Session Information
19 SES 05.5 PS, General Poster Session
General Poster Session
Contribution
From the perspective of critical pedagogy, school appears to be a dynamic institution, a battlefield where meanings are defined and knowledge is legitimated. It is a place of an ideological and cultural war which primarily benefits the well-off, males, and white people, which are the privileged classes (S. Aronowitz, H. A. Giroux, 1985).
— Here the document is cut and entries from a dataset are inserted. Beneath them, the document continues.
(** An integer whose hundredth is out of the range of a float. *)
Lemma integer_price_overflow (float_of_str : string -> option Q) (n : Z) :
  fits_float (inject_Z n / 100) = false ->
  normalize_price float_of_str (PInt n) = Raise OverflowError.
Proof.
  intros Hbig.
  assert (Hn : fits_float (inject_Z n) = false).
  { destruct (fits_float (inject_Z n)) eqn:E; [|reflexivity].
    rewrite (fits_float_hundredth _ E) in Hbig. discriminate Hbig. }
  assert (Hz : (n =? 0)%Z = false).
  { destruct (Z.eqb_spec n 0) as [->|]; [|reflexivity].
    change (inject_Z 0) with 0 in Hn. rewrite fits_float_zero in Hn.
    discriminate Hn. }
  unfold normalize_price. cbn [unwrap_value bind].
  destruct (Qlt_le_dec 10000 (inject_Z n)) as [Hgt|Hle].
  - rewrite (minor_unit_overflow n Hgt Hbig). reflexivity.
  - rewrite (minor_unit_below (PInt n) Hle). cbn [bind].
    unfold float_or_none. cbn [truthy]. rewrite Hz. cbn [negb py_float].
    rewrite Hn. reflexivity.
Qed.

(** X4. A number in the range of a float, given as price, never makes the
    parser fail. It gives no price exactly when it is zero; a price read
    is never 0 and has the sign of the number (a negative number is read as
    a negative price); and a number up to one million never gives a price
    above 10000, so an asked price between 10000 and one million euros is
    read as its hundredth. An integer so large that its hundredth is out
    of the range of a float makes the parser raise [OverflowError]. *)
Theorem number_price (float_of_str : string -> option Q) :
  (forall p,
      is_number p = true ->
      fits_float (number_value p) = true ->
      exists read,
        normalize_price float_of_str p = Return read
        /\ (read = None <-> number_value p == 0)
        /\ (forall q, read = Some q ->
              ~ q == 0
              /\ (0 < q <-> 0 < number_value p)
              /\ (number_value p <= 1000000 -> q <= 10000)))
  /\ (forall n,
         fits_float (inject_Z n / 100) = false ->
         normalize_price float_of_str (PInt n) = Raise OverflowError).
Proof.
  split; [|apply integer_price_overflow].
  intros p Hn Hfit.
  destruct (number_price_cases float_of_str p Hn Hfit) as [Hzero [Hlow Hhigh]].
  destruct (Qeq_dec (number_value p) 0) as [H0|Hnz].
  { exists None. split; [apply Hzero, H0|].
    split; [split; intros _; [exact H0|reflexivity]|]. intros q Hq. discriminate Hq. }
  destruct (Qlt_le_dec 10000 (number_value p)) as [Hgt|Hle].
  - exists (Some (number_value p / 100)). split; [apply Hhigh, Hgt|].
    split; [split; intros H; [discriminate H|contradiction]|].
    intros q Hq. inversion Hq; subst. split; [|split].
    + intros E. apply Hnz.
      setoid_replace (number_value p) with (number_value p / 100 * 100) by field.
      rewrite E. reflexivity.
    + split; intros _.
      * apply Qlt_trans with 10000; [reflexivity|exact Hgt].
      * apply Qlt_shift_div_l; [reflexivity|].
        rewrite Qmult_0_l. apply Qlt_trans with 10000; [reflexivity|exact Hgt].
    + intros Hmax. apply Qle_shift_div_r; [reflexivity|]. exact Hmax.
  - exists (Some (number_value p)). split; [apply Hlow; assumption|].
    split; [split; intros H; [discriminate H|contradiction]|].
    intros q Hq. inversion Hq; subst.
    split; [exact Hnz|]. split; [reflexivity|]. intros _. exact Hle.
Qed.

Lemma number_price_witness :
  normalize_price (fun _ => None) (PFloat 0) = Return None
  /\ normalize_price (fun _ => None) (PInt (-50)) = Return (Some (-50))
  /\ (forall q, normalize_price (fun _ => None) (PInt 12000) = Return (Some q) ->
        q <= 10000)
  /\ normalize_price (fun _ => None) (PInt (- 10 ^ 400)) = Raise OverflowError.
Proof.
  destruct (number_price (fun _ => None)) as [Hread Hover].
  split; [reflexivity|]. split; [vm_compute; reflexivity|]. split.
  - intros q Hq.
    assert (Hfit : fits_float (number_value (PInt 12000)) = true)
      by (vm_compute; reflexivity).
    destruct (Hread (PInt 12000) eq_refl Hfit) as [read [Hr [_ Hcap]]].
    rewrite Hr in Hq. inversion Hq; subst.
    apply (Hcap q eq_refl). discriminate.
  - apply (Hover (- 10 ^ 400)%Z). vm_compute. reflexivity.
Defined.

Lemma int_of_digits_nonneg (s : string) (acc : Z) :
  (0 <= acc)%Z -> (0 <= int_of_digits acc s)%Z.
Proof.
  revert acc. induction s as [ | c rest IH ]; intros acc H; [exact H|].
  cbn [int_of_digits]. apply IH.
  apply Z.add_nonneg_nonneg; [lia|apply Nat2Z.is_nonneg].
Qed.

Lemma digits_only_digits (t : string) : all_chars is_digit (digits_only t) = true.
Proof.
  induction t as [ | c rest IH ]; simpl; [reflexivity|].
  destruct (is_digit c) eqn:E; simpl; [rewrite E|]; exact IH.
Qed.

Lemma digits_only_fixes (t : string) :
  all_chars is_digit t = true -> digits_only t = t.
Proof.
  induction t as [ | c rest IH ]; simpl; [reflexivity|].
  intros H. apply andb_true_iff in H. destruct H as [Hc Hr].
  rewrite Hc, (IH Hr). reflexivity.
Qed.

Lemma digits_only_app (a b : string) :
  digits_only (a ++ b) = (digits_only a ++ digits_only b)%string.
Proof.
  induction a as [ | c rest IH ]; simpl; [reflexivity|].
  destruct (is_digit c); simpl; rewrite IH; reflexivity.
Qed.

Lemma digits_only_none (t : string) :
  digits_only t = EmptyString <-> all_chars (fun c => negb (is_digit c)) t = true.
Proof.
  induction t as [ | c rest IH ]; simpl; [split; reflexivity|].
  destruct (is_digit c); simpl; [split; discriminate|exact IH].
Qed.

(** X5. In the markup tier of the Margin parser the price of a card is read
    from the digits of the text found for it, wherever they stand: there is
    no price exactly when the text has no digit, the price is never
    negative, and what is not a digit (spaces, the euro sign, letters)
    changes nothing, also between two digits. *)
Theorem markup_price_reads_digits (t : string) :
  (markup_price (Some t) = None
   <-> all_chars (fun c => negb (is_digit c)) t = true)
  /\ (forall q, markup_price (Some t) = Some q -> 0 <= q)
  /\ markup_price (Some (digits_only t)) = markup_price (Some t)
  /\ (forall a b, t = (a ++ b)%string ->
        markup_price (Some t)
        = markup_price (Some (digits_only a ++ digits_only b)%string)).
Proof.
  assert (Hsame : markup_price (Some (digits_only t)) = markup_price (Some t)).
  { unfold markup_price. rewrite (digits_only_fixes _ (digits_only_digits t)).
    reflexivity. }
  split; [|split; [|split]].
  - rewrite <- digits_only_none. unfold markup_price.
    destruct (digits_only t); simpl; split; intros H;
      try reflexivity; discriminate H.
  - intros q. unfold markup_price.
    destruct (truthy_str (digits_only t)); [|discriminate].
    intros H. inversion H; subst.
    unfold Qle. simpl. rewrite Z.mul_1_r.
    apply int_of_digits_nonneg. lia.
  - exact Hsame.
  - intros a b ->. rewrite <- digits_only_app. symmetry.
    unfold markup_price. rewrite (digits_only_fixes _ (digits_only_digits (a ++ b))).
    reflexivity.
Qed.

Lemma markup_price_reads_digits_witness :
  markup_price (Some "1 200 €"%string) = Some 1200
  /\ markup_price (Some "RTX 3070 - 450 €"%string) = Some 3070450
  /\ 0 <= 3070450.
Proof.
  destruct (markup_price_reads_digits "RTX 3070 - 450 €") as [_ [Hpos _]].
  split; [reflexivity|]. split; [reflexivity|].
  apply Hpos. reflexivity.
Defined.

(* ----------------------------------------------------------------- *)
(** ** The two tiers of the parsers *)

Section TierFacts.

Variable json_loads : string -> result pyval.
Context {R C : Type}.
Variable extract : pyval -> result R.
Variable of_card : C -> R.

Lemma extract_all_read (ads : list pyval) (rows : list R) :
  all_read extract ads rows ->
  forall rest out,
    extract_all extract (ads ++ rest)%list out
    = extract_all extract rest (out ++ rows)%list.
Proof.
  unfold all_read. induction 1 as [ | ad r ads rows Had Hall IH ]; intros rest out.
  - rewrite app_nil_r. reflexivity.
  - simpl. rewrite Had, IH, <- app_assoc. reflexivity.
Qed.

Lemma tier_all_read (text : string) (ads : list pyval) (rows : list R) :
  truthy_str text = true ->
  read_ads json_loads text = Return ads ->
  all_read extract ads rows ->
  structured_tier json_loads extract (Some text) = (rows, None).
Proof.
  intros Ht Hads Hall. unfold structured_tier. rewrite Ht.
  unfold read_ads in Hads. rewrite Hads.
  rewrite <- (app_nil_r ads), (extract_all_read ads rows Hall). reflexivity.
Qed.

Lemma tier_bad_ad (text : string) (good rest : list pyval) (bad : pyval)
    (rows : list R) (e : exn) :
  truthy_str text = true ->
  read_ads json_loads text = Return (good ++ bad :: rest)%list ->
  all_read extract good rows ->
  extract bad = Raise e ->
  structured_tier json_loads extract (Some text) = (rows, Some e).
Proof.
  intros Ht Hads Hall Hbad. unfold structured_tier. rewrite Ht.
  unfold read_ads in Hads. rewrite Hads.
  rewrite (extract_all_read good rows Hall). simpl. rewrite Hbad. reflexivity.
Qed.

(** X6. On a page whose structured data is sound (the script decodes, the
    path leads to the ads, every ad is read) the two kinds of parser give
    the same thing: the rows of the ads, in the order of the ads, and the
    cards of the markup only when there is no ad. *)
Theorem sound_page_rows (text : string) (ads : list pyval) (rows : list R)
    (cards : list C) :
  truthy_str text = true ->
  read_ads json_loads text = Return ads ->
  all_read extract ads rows ->
  let expected :=
    match rows with
    | [] => map of_card cards
    | _ => rows
    end in
  parse_listings_tiers json_loads extract of_card (Some text) cards = expected
  /\ parse_ads_tiers json_loads extract of_card (Some text) cards = expected.
Proof.
  intros Ht Hads Hall expected. subst expected.
  unfold parse_listings_tiers, parse_ads_tiers.
  rewrite (tier_all_read text ads rows Ht Hads Hall). simpl.
  destruct rows; split; reflexivity.
Qed.

(** X7. An ad that cannot be read ends the structured tier, and the ads
    after it are lost even when they are sound. [parse_listings] (Margin)
    returns the rows read before it, and the cards only when there is
    none; [parse_ads] (Radius, and the parser of the Simple program)
    returns the rows read before it followed by the rows of all the cards. *)
Theorem unreadable_ad (text : string) (good rest : list pyval) (bad : pyval)
    (rows : list R) (e : exn) (cards : list C) :
  truthy_str text = true ->
  read_ads json_loads text = Return (good ++ bad :: rest)%list ->
  all_read extract good rows ->
  extract bad = Raise e ->
  parse_listings_tiers json_loads extract of_card (Some text) cards
  = match rows with
    | [] => map of_card cards
    | _ => rows
    end
  /\ parse_ads_tiers json_loads extract of_card (Some text) cards
     = (rows ++ map of_card cards)%list.
Proof.
  intros Ht Hads Hall Hbad.
  unfold parse_listings_tiers, parse_ads_tiers.
  rewrite (tier_bad_ad text good rest bad rows e Ht Hads Hall Hbad). simpl.
  split; destruct rows; reflexivity.
Qed.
It is an arena for designing a project of possibility where the voices of non-privileged groups may also be heard (H. A. Giroux, L. Witkowski, 2010). Confrontation of violence and resistance takes place within its boundaries. School upbringing forms in children a certain image of society, the world and themselves. Education and upbringing processes allow us to get familiar with the possibilities as well as ways of behaving in situations of conflict and oppression. They also allow to acquire the skills of liberating oneself and foreseeing the consequences of achieved states. Apart from teaching how to be free, school also teaches recognising the opportunities to free oneself and to be aware of the scope of risk connected with enjoying the obtained rights. It also develops the ability to be a subject in a democratic society.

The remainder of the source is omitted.